__Stored items from a collection__:
———

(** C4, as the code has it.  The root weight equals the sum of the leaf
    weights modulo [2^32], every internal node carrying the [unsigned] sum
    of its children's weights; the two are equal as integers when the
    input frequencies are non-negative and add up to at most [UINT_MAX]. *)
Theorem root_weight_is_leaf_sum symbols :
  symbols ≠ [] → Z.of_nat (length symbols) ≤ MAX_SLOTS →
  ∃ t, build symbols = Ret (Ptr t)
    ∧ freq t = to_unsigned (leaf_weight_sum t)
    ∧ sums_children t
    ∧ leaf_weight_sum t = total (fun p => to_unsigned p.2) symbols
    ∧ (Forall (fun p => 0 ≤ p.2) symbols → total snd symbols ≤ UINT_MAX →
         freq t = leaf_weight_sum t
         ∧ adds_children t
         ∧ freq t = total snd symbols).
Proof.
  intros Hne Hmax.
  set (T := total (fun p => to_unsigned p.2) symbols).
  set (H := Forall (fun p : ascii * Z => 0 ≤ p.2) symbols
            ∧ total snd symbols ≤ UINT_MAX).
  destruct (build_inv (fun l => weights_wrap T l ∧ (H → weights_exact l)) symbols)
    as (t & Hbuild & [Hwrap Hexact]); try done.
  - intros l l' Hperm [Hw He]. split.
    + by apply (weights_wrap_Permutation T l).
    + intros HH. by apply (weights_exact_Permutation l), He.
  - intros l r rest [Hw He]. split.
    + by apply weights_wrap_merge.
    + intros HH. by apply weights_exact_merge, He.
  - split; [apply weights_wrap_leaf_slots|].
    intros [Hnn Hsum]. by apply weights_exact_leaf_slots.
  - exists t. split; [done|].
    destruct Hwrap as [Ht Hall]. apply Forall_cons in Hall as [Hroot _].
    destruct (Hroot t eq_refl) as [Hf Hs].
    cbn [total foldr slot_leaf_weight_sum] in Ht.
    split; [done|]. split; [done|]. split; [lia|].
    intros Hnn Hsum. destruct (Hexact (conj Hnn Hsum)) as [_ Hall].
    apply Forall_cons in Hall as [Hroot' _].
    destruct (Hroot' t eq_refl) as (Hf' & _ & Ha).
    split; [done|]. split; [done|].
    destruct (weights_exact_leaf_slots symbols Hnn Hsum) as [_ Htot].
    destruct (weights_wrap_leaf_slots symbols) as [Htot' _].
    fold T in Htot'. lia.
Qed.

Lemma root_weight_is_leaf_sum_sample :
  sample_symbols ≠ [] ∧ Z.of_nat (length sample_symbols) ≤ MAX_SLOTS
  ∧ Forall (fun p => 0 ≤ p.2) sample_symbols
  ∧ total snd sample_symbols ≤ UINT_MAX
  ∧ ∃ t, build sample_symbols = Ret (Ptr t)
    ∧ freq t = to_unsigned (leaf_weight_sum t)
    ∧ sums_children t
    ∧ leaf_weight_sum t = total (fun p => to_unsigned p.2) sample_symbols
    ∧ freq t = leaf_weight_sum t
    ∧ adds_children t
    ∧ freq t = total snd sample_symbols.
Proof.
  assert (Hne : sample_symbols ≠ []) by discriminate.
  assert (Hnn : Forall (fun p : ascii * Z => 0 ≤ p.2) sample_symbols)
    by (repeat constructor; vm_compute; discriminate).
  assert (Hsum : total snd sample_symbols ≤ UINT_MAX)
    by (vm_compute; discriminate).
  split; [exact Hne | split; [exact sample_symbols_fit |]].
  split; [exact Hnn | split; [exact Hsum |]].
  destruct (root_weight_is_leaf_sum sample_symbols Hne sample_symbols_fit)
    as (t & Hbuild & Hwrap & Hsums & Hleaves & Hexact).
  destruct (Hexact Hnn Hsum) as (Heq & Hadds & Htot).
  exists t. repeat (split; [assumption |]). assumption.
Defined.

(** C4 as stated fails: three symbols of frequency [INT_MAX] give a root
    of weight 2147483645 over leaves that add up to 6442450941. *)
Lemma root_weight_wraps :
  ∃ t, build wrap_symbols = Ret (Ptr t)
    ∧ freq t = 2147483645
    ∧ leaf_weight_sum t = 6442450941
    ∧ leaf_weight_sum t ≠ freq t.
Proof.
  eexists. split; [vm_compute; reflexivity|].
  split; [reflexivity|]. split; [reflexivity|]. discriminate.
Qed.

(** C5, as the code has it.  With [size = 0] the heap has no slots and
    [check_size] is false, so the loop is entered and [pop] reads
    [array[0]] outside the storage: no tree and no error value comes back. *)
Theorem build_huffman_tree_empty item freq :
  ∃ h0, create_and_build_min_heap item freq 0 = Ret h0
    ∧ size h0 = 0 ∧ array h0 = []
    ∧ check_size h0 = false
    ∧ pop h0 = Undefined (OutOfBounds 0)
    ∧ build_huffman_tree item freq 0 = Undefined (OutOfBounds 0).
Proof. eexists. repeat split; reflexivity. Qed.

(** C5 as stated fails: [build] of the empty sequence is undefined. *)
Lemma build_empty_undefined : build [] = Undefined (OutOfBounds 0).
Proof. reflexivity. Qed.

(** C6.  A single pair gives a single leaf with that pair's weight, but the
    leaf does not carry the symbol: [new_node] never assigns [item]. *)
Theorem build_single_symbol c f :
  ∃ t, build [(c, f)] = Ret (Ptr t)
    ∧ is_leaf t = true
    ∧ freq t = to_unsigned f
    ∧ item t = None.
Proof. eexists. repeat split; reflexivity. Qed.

———

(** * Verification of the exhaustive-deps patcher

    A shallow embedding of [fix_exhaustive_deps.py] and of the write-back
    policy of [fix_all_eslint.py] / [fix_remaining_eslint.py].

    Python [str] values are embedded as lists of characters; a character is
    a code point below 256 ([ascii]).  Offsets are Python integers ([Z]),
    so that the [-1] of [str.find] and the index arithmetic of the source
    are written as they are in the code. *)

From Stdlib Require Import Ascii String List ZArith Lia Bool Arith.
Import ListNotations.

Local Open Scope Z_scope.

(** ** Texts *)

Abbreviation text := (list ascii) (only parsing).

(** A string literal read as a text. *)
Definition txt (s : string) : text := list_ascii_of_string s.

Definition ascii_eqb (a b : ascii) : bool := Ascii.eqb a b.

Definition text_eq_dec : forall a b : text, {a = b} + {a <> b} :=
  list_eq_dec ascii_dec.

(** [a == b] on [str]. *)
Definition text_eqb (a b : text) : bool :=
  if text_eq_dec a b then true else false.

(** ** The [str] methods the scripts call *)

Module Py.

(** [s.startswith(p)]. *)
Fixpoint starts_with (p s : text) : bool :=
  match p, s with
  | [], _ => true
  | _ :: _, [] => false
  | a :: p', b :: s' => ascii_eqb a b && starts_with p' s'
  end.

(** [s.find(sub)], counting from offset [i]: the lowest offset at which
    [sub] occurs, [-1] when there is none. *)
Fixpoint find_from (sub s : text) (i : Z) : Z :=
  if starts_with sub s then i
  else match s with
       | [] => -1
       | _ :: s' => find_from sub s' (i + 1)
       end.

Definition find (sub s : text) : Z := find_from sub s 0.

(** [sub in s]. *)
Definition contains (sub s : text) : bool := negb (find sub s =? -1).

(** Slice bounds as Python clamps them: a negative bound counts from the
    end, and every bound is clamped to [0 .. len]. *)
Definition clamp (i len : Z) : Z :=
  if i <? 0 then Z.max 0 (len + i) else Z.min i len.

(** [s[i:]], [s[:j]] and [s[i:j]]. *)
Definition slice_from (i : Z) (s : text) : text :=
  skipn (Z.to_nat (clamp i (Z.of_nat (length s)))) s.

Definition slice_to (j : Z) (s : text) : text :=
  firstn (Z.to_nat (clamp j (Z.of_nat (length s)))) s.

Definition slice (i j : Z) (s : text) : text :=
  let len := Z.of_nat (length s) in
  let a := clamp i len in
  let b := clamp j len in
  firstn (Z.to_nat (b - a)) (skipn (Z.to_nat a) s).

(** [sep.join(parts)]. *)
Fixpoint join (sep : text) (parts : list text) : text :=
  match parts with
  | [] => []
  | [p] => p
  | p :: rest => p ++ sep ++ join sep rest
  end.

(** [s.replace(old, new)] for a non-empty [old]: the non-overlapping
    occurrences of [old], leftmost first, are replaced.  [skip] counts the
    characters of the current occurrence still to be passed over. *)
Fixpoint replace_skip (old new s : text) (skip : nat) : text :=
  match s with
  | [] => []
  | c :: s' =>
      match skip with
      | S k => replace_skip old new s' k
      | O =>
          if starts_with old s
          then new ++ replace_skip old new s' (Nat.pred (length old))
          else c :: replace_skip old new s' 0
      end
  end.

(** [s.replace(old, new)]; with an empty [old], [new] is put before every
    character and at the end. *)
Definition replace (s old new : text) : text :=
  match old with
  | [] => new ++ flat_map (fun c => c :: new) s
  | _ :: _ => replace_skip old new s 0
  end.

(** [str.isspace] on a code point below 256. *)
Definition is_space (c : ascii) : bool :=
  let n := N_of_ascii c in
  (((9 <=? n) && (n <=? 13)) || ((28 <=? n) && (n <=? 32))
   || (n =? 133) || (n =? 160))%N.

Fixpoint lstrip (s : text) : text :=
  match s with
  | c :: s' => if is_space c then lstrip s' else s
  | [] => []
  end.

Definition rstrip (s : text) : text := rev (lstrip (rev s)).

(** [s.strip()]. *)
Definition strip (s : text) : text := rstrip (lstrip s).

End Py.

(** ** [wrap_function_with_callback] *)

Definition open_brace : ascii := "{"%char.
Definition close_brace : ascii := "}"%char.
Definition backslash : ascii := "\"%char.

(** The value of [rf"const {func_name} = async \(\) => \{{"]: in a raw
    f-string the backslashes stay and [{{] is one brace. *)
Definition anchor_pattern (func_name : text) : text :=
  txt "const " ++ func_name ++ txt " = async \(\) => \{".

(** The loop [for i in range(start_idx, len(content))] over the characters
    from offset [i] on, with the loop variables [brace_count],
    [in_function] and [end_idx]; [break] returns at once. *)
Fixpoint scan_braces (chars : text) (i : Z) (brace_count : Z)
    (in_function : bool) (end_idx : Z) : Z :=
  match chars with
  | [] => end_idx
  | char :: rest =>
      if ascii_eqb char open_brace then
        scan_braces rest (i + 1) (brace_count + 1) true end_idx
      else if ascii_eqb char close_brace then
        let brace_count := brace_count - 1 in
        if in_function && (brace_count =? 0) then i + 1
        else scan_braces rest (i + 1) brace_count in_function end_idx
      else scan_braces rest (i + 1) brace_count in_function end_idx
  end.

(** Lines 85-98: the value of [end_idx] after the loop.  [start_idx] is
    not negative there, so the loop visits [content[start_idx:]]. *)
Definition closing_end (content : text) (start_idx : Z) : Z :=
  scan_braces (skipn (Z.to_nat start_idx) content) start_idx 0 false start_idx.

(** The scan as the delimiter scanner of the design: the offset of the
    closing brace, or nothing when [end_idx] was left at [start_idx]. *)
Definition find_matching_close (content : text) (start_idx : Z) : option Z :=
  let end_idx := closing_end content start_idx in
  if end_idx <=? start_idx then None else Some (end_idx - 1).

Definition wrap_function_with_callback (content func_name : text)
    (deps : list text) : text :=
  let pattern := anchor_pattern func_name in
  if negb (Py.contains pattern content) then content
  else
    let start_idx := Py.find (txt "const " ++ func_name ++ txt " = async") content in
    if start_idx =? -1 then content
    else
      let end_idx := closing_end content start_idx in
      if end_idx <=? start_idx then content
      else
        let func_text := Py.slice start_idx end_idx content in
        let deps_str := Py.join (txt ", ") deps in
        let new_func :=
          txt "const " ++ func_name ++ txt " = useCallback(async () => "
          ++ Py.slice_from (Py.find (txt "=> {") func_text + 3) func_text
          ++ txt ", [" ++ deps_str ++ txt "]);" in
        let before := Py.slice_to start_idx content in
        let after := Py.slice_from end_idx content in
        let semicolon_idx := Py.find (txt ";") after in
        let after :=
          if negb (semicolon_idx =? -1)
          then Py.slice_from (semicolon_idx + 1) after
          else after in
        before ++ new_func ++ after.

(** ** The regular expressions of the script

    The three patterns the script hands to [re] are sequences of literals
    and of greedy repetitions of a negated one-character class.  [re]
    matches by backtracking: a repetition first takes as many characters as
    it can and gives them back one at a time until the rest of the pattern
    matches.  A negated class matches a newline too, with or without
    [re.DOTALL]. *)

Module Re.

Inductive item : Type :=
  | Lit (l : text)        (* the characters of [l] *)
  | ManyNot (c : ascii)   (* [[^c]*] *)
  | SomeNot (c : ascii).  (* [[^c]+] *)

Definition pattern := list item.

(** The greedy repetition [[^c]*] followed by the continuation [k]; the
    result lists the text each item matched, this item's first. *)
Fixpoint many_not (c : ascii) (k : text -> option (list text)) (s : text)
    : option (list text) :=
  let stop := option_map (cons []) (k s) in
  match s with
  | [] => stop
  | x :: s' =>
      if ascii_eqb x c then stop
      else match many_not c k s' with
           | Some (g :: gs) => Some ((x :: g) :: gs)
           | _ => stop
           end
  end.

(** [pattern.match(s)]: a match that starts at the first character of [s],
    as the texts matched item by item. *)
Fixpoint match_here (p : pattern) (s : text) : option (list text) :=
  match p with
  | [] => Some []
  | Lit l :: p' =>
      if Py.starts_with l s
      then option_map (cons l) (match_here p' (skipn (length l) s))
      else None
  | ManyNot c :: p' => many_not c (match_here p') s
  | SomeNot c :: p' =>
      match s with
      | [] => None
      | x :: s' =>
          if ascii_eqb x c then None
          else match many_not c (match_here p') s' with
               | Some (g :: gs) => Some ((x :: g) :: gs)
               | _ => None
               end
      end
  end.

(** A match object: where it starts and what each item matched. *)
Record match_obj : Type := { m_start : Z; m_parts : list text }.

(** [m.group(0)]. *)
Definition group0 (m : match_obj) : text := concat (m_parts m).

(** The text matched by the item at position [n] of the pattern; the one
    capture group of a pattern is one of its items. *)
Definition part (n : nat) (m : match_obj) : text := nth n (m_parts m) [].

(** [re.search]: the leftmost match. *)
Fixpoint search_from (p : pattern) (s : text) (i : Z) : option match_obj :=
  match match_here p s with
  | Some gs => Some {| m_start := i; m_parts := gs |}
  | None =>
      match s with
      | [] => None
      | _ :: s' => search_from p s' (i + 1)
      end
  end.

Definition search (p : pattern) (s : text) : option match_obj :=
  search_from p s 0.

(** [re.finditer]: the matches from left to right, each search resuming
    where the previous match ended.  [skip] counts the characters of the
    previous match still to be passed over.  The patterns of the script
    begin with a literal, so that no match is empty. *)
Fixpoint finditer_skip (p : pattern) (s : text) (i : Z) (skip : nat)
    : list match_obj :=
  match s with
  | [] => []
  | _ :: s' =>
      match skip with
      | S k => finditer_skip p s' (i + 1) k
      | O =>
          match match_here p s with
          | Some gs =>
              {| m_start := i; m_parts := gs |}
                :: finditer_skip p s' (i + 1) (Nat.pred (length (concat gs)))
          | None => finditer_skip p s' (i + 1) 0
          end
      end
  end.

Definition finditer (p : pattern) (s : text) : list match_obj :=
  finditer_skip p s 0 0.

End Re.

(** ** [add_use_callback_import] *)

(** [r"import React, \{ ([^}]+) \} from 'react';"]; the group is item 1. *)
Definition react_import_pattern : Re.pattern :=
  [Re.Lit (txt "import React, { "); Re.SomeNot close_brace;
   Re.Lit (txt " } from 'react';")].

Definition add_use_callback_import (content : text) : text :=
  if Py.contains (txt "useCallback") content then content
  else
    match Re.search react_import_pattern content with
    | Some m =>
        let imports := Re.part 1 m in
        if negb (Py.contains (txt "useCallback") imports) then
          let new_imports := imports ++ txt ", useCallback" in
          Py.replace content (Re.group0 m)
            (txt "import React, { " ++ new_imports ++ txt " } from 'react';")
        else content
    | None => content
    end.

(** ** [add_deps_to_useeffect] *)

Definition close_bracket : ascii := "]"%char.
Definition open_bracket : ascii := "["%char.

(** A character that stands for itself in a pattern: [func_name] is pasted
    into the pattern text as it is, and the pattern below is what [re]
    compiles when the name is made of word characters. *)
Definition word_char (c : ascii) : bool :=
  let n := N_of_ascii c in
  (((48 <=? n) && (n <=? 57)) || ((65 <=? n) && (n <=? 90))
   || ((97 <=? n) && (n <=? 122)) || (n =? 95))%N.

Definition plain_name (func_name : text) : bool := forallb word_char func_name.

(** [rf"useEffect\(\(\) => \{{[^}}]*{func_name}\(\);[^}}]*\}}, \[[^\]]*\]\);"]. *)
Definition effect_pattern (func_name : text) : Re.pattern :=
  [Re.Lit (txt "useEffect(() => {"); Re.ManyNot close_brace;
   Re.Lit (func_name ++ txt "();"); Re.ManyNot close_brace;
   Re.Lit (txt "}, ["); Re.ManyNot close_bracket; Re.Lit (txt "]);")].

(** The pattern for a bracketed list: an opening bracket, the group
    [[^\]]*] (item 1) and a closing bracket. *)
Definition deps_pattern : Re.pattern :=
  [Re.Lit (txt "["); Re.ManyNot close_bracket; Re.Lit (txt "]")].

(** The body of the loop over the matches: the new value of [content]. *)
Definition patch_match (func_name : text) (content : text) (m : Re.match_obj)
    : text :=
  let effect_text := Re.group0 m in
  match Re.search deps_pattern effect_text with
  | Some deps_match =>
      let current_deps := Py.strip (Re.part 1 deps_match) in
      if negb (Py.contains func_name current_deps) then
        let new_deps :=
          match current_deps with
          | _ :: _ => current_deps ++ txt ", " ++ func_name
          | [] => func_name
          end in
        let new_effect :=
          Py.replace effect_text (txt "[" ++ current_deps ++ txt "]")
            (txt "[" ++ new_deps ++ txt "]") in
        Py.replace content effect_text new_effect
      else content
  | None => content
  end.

———

Please reproduce, exactly as they appear above, the lines from the line containing "end, and every" up to and including the line containing "Definition rstrip (s".

__Exercise answer__:
    end, and every bound is clamped to [0 .. len]. *)
Definition clamp (i len : Z) : Z :=
  if i <? 0 then Z.max 0 (len + i) else Z.min i len.

(** [s[i:]], [s[:j]] and [s[i:j]]. *)
Definition slice_from (i : Z) (s : text) : text :=
  skipn (Z.to_nat (clamp i (Z.of_nat (length s)))) s.

Definition slice_to (j : Z) (s : text) : text :=
  firstn (Z.to_nat (clamp j (Z.of_nat (length s)))) s.

Definition slice (i j : Z) (s : text) : text :=
  let len := Z.of_nat (length s) in
  let a := clamp i len in
  let b := clamp j len in
  firstn (Z.to_nat (b - a)) (skipn (Z.to_nat a) s).

(** [sep.join(parts)]. *)
Fixpoint join (sep : text) (parts : list text) : text :=
  match parts with
  | [] => []
  | [p] => p
  | p :: rest => p ++ sep ++ join sep rest
  end.

(** [s.replace(old, new)] for a non-empty [old]: the non-overlapping
    occurrences of [old], leftmost first, are replaced.  [skip] counts the
    characters of the current occurrence still to be passed over. *)
Fixpoint replace_skip (old new s : text) (skip : nat) : text :=
  match s with
  | [] => []
  | c :: s' =>
      match skip with
      | S k => replace_skip old new s' k
      | O =>
          if starts_with old s
          then new ++ replace_skip old new s' (Nat.pred (length old))
          else c :: replace_skip old new s' 0
      end
  end.

(** [s.replace(old, new)]; with an empty [old], [new] is put before every
    character and at the end. *)
Definition replace (s old new : text) : text :=
  match old with
  | [] => new ++ flat_map (fun c => c :: new) s
  | _ :: _ => replace_skip old new s 0
  end.

(** [str.isspace] on a code point below 256. *)
Definition is_space (c : ascii) : bool :=
  let n := N_of_ascii c in
  (((9 <=? n) && (n <=? 13)) || ((28 <=? n) && (n <=? 32))
   || (n =? 133) || (n =? 160))%N.

Fixpoint lstrip (s : text) : text :=
  match s with
  | c :: s' => if is_space c then lstrip s' else s
  | [] => []
  end.

Definition rstrip (s : text) : text := rev (lstrip (rev s)).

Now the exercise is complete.